A new diktat by Hong Kong’s financial watchdog has put the global financial hub’s cryptocurrency exchanges and custodians in a spot of bother as they are now required to fully insure the risks of hacking and theft associated with digital currencies, South China Morning Post reports, June 23, 2019.
Crypto Exchanges and Custodians Required to Fully Insure Client Funds
Recently, Hong Kong came in news for being the epicenter of large-scale protests against Chinese authoritarianism. A controversial Chinese bill which proposed the extradition of Hong Kong citizens to mainland China for court trial sparked a blaze of protests throughout the former British colony.
These protests highlighted the perils of state surveillance systems and in a bid to keep their digital identity private from China-controlled banks and financial institutions, a large chunk of Hong Kong people turned to cryptocurrencies like bitcoin (BTC) to safeguard their fortune.
Bitcoin is trading at a premium of about $160 in Hong Kong.
Pictured is the HK exchange TideBit where a single BTC is going for 73,120 HKD ($9337). A total of $159 above Coindesk’s current rate.

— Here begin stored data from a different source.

(* ===== verification/Deployment.v ===== *)
(** * The programs as they are deployed

    The command lines with which the manifests under config and the Helm chart start the two
    programs, with the parsing of [Operator.main] and [Plugin.main] behind them: what the
    processes do in their containers, for any values of the chart and on any node.  The access
    rights of the containers are in [Rbac]. *)
From S2P Require Import Prelude GoRuntime GoStrings Api GoOs FakeClient Version GoFlag Reconciler Controllers.
From S2P Require Import Util Server ServerRun Driver Rbac Process Cmd Plugin.
Import Util.Net.

(** ** Containers *)

(** An argument of a container: text, and references to variables of its environment. *)
Inductive piece := Text (s : string) | Ref (name : string).
Notation argument := (list piece).

(** Kubernetes replaces the references; one to an unknown variable stays as it is. *)
Definition expand_piece (env : list (string * string)) (p : piece) : string :=
  match p with
  | Text s => s
  | Ref name => default ("$(" +:+ name +:+ ")") (snd <$> List.find (λ x, bool_decide (x.1 = name)) env)
  end.
Definition expand (env : list (string * string)) (a : argument) : string :=
  foldr (λ p s, expand_piece env p +:+ s) "" a.

(** The three containers that run the repository's programs. *)
Inductive container := OperatorContainer | CsiControllerContainer | CsiNodeContainer.

(** Their environment on a node; the sidecars find the plugin under the same address. *)
Definition csi_address : string := "unix:///csi/csi.sock".
Definition environment (c : container) (node : string) : list (string * string) :=
  match c with
  | OperatorContainer => []
  | _ => [("ADDRESS", csi_address); ("NODE_NAME", node)]
  end.

(** *** config *)

(** config/default/manager_metrics_patch.yaml, which kustomization.yaml applies to the Deployments:
    the operator and the CSI controller. *)
Definition metrics_patch (args : list argument) : list argument :=
  [Text "--metrics-bind-address=:8443"] :: args.

(** config/manager/manager.yaml, config/csi/deployment.yaml and config/csi/daemonset.yaml. *)
Definition kustomize_operator : list argument := metrics_patch [
  [Text "--leader-elect"];
  [Text "--health-probe-bind-address=:8081"] ].
Definition kustomize_csi_controller : list argument := metrics_patch [
  [Text "--leader-elect"];
  [Text "--health-probe-bind-address=:8081"];
  [Text "--endpoint="; Ref "ADDRESS"];
  [Text "--nodeid="; Ref "NODE_NAME"];
  [Text "--zap-log-level=2"] ].
Definition kustomize_csi_node : list argument := [
  [Text "--health-probe-bind-address=:8081"];
  [Text "--endpoint="; Ref "ADDRESS"];
  [Text "--nodeid="; Ref "NODE_NAME"];
  [Text "--zap-log-level=2"] ].

Definition kustomize_args (c : container) : list argument :=
  match c with
  | OperatorContainer => kustomize_operator
  | CsiControllerContainer => kustomize_csi_controller
  | CsiNodeContainer => kustomize_csi_node
  end.

(** *** The chart *)

(** The values a container's template reads; Helm takes an unset value for empty, and zero too. *)
Record Values := {
  metrics_enabled : bool;
  metrics_secure : bool;
  metrics_port : nat;                   (* metrics.service.port *)
  healthProbe_bindAddress : string;
  logLevel : nat;
}.
Definition helm_default (d n : nat) : nat := match n with 0 => d | _ => n end.

(** The named templates of templates/_helpers.tpl. *)
Definition metricsScheme (v : Values) : string := if metrics_secure v then "https" else "http".
Definition metricsPort (v : Values) : string :=
  pretty (helm_default (if metrics_secure v then 8443 else 8080) (metrics_port v)).

Definition chart_metrics (v : Values) : list argument :=
  if metrics_enabled v then
    [Text "--metrics-bind-address=:"; Text (metricsPort v)] ::
    (if metrics_secure v then [[Text "--metrics-secure=true"]] else [])
  else [].

Definition chart_level (v : Values) : string := pretty (helm_default 2 (logLevel v)).

(** templates/deployment.yaml, csi-controller.yaml and csi-daemonset.yaml. *)
Definition chart_operator (v : Values) : list argument :=
  [ [Text "--leader-elect"];
    [Text "--health-probe-bind-address="; Text (healthProbe_bindAddress v)] ] ++
  chart_metrics v ++
  [ [Text "--zap-log-level="; Text (chart_level v)] ].
Definition chart_csi_controller (v : Values) : list argument :=
  [ [Text "--leader-elect"];
    [Text "--health-probe-bind-address="; Text (healthProbe_bindAddress v)] ] ++
  chart_metrics v ++
  [ [Text "--endpoint="; Ref "ADDRESS"];
    [Text "--nodeid="; Ref "NODE_NAME"];
    [Text "--zap-log-level="; Text (chart_level v)] ].
Definition chart_csi_node (v : Values) : list argument :=
  [ [Text "--health-probe-bind-address="; Text (healthProbe_bindAddress v)] ] ++
  chart_metrics v ++
  [ [Text "-endpoint="; Ref "ADDRESS"];
    [Text "-nodeid="; Ref "NODE_NAME"];
    [Text "-zap-log-level="; Text (chart_level v)] ].

Definition chart_args (v : Values) (c : container) : list argument :=
  match c with
  | OperatorContainer => chart_operator v
  | CsiControllerContainer => chart_csi_controller v
  | CsiNodeContainer => chart_csi_node v
  end.

(** *** Command lines *)

Inductive manifests := WithKustomize | WithChart (v : Values).

Definition container_args (d : manifests) (c : container) : list argument :=
  match d with WithKustomize => kustomize_args c | WithChart v => chart_args v c end.
Definition command_line (d : manifests) (c : container) (node : string) : list string :=
  expand (environment c node) <$> container_args d c.

(** ** Parsing them *)

(** The level flag of zap takes every positive number. *)
Class ZapLevels `{!LibraryFlags} : Prop := zap_level : ∀ f,
  f ∈ zap_flags → flag_name f = "zap-log-level" → flag_bool f = false ∧
  ∀ n lib, 0 < n → is_Some (flag_set f (pretty n) lib).

Section parsing.
Context `{!LibraryFlags} `{!ZapLevels} {O : Type} (fs : list (Flag O)).
Hypothesis names_distinct : NoDup (flag_name <$> all_flags fs).
Hypothesis names_good : Forall (λ f, flag_named (flag_name f) = true ∧ flag_name f ≠ "") fs.

Lemma all_flags_Lookup f : f ∈ all_flags fs → Lookup (flag_name f) (all_flags fs) = Some f.
Proof. by apply Lookup_registered. Qed.

(** An argument that sets the program's variables from [o] to [o']; a list of them. *)
Definition reads (arg : string) (o o' : O) : Prop := ∀ rest lib, ∃ lib',
  Parse (all_flags fs) (arg :: rest) (o, lib) = Parse (all_flags fs) rest (o', lib').
Inductive reads_all : list string → O → O → Prop :=
| reads_nil o : reads_all [] o o
| reads_cons arg args o1 o2 o3 : reads arg o1 o2 → reads_all args o2 o3 → reads_all (arg :: args) o1 o3.

Lemma reads_all_app args1 args2 o1 o2 o3 :
  reads_all args1 o1 o2 → reads_all args2 o2 o3 → reads_all (args1 ++ args2) o1 o3.
Proof. induction 1; [done|]. simpl. intros. by econstructor; auto. Qed.

Lemma reads_all_Parsed args o o' lib :
  reads_all args o o' → ∃ lib', Parse (all_flags fs) args (o, lib) = Parsed (o', lib') [].
Proof.
  intros Hr. revert lib. induction Hr as [o|arg args o1 o2 o3 Harg _ IH]; intros lib; [by exists lib|].
  destruct (Harg args lib) as [lib1 ->]. apply IH.
Qed.

(** One of the program's own flags, with a value or alone. *)
Lemma reads_own f v arg o o' : f ∈ fs → spelled f v [arg] → flag_set f v o = Some o' → reads arg o o'.
Proof.
  intros Hf Hs Hset rest lib. exists lib.
  apply (proj1 (Forall_forall _ _) names_good) in Hf as Hn. destruct Hn as [Hn Hne].
  apply (Parse_spelled (all_flags fs) (on_fst f) v [arg]); [|done|done|by apply on_fst_spelled|].
  - apply all_flags_Lookup. unfold all_flags. apply list_elem_of_further, elem_of_app. left. by apply list_elem_of_fmap_2.
  - cbn. by rewrite Hset.
Qed.

(** The level flag of zap. *)
Lemma reads_level dash n o :
  dash ∈ ["-"; "--"] → 0 < n → reads (dash +:+ "zap-log-level=" +:+ pretty n) o o.
Proof.
  intros Hd Hn rest lib.
  assert ("zap-log-level" ∈ flag_name <$> zap_flags) as (f & Hname & Hf)%list_elem_of_fmap
    by (rewrite zap_names; set_solver).
  symmetry in Hname. destruct (zap_level f Hf Hname) as [_ Hset]. destruct (Hset n lib Hn) as [lib' Hlib].
  exists lib'. apply (Parse_spelled (all_flags fs) (on_snd f) (pretty n) [_]).
  - apply all_flags_Lookup. unfold all_flags. apply list_elem_of_further, elem_of_app. right. by apply list_elem_of_fmap_2.
  - cbn. by rewrite Hname.
  - cbn. by rewrite Hname.
  - replace ("zap-log-level=" +:+ pretty n) with (flag_name (on_snd (S:=O) f) +:+ "=" +:+ pretty n) by (cbn; by rewrite Hname).
    by apply spelled_equals.
  - cbn. by rewrite Hlib.
Qed.
End parsing.

(** ** What the containers run with *)

(** The address of the metrics server. *)
Definition metrics_address (d : manifests) (c : container) : string :=
  match d with
  | WithKustomize => match c with CsiNodeContainer => "0" | _ => ":8443" end
  | WithChart v => if metrics_enabled v then ":" +:+ metricsPort v else "0"
  end.
Definition probe_address (d : manifests) : string :=
  match d with WithKustomize => ":8081" | WithChart v => healthProbe_bindAddress v end.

This is where the safe haven play comes in. pic.twitter.com/HNZWQkJ61j
— Mati Greenspan (@MatiGreenspan) June 17, 2019
Notably, being an autonomous state under China, Hong Kong has typically shown a more receptive attitude towards cryptocurrencies than the Chinese. Rather than putting a blanket ban on digital currencies, Hong Kong’s financial watchdog – the Securities and Futures Commission (SFC) – has introduced positive regulations to govern crypto ventures and transactions in the state.
Now, as part of the SFC’s “conceptual framework,” Hong Kong-based cryptocurrency exchanges and custodians are required to insure the risks associated with hacks and theft of virtual assets.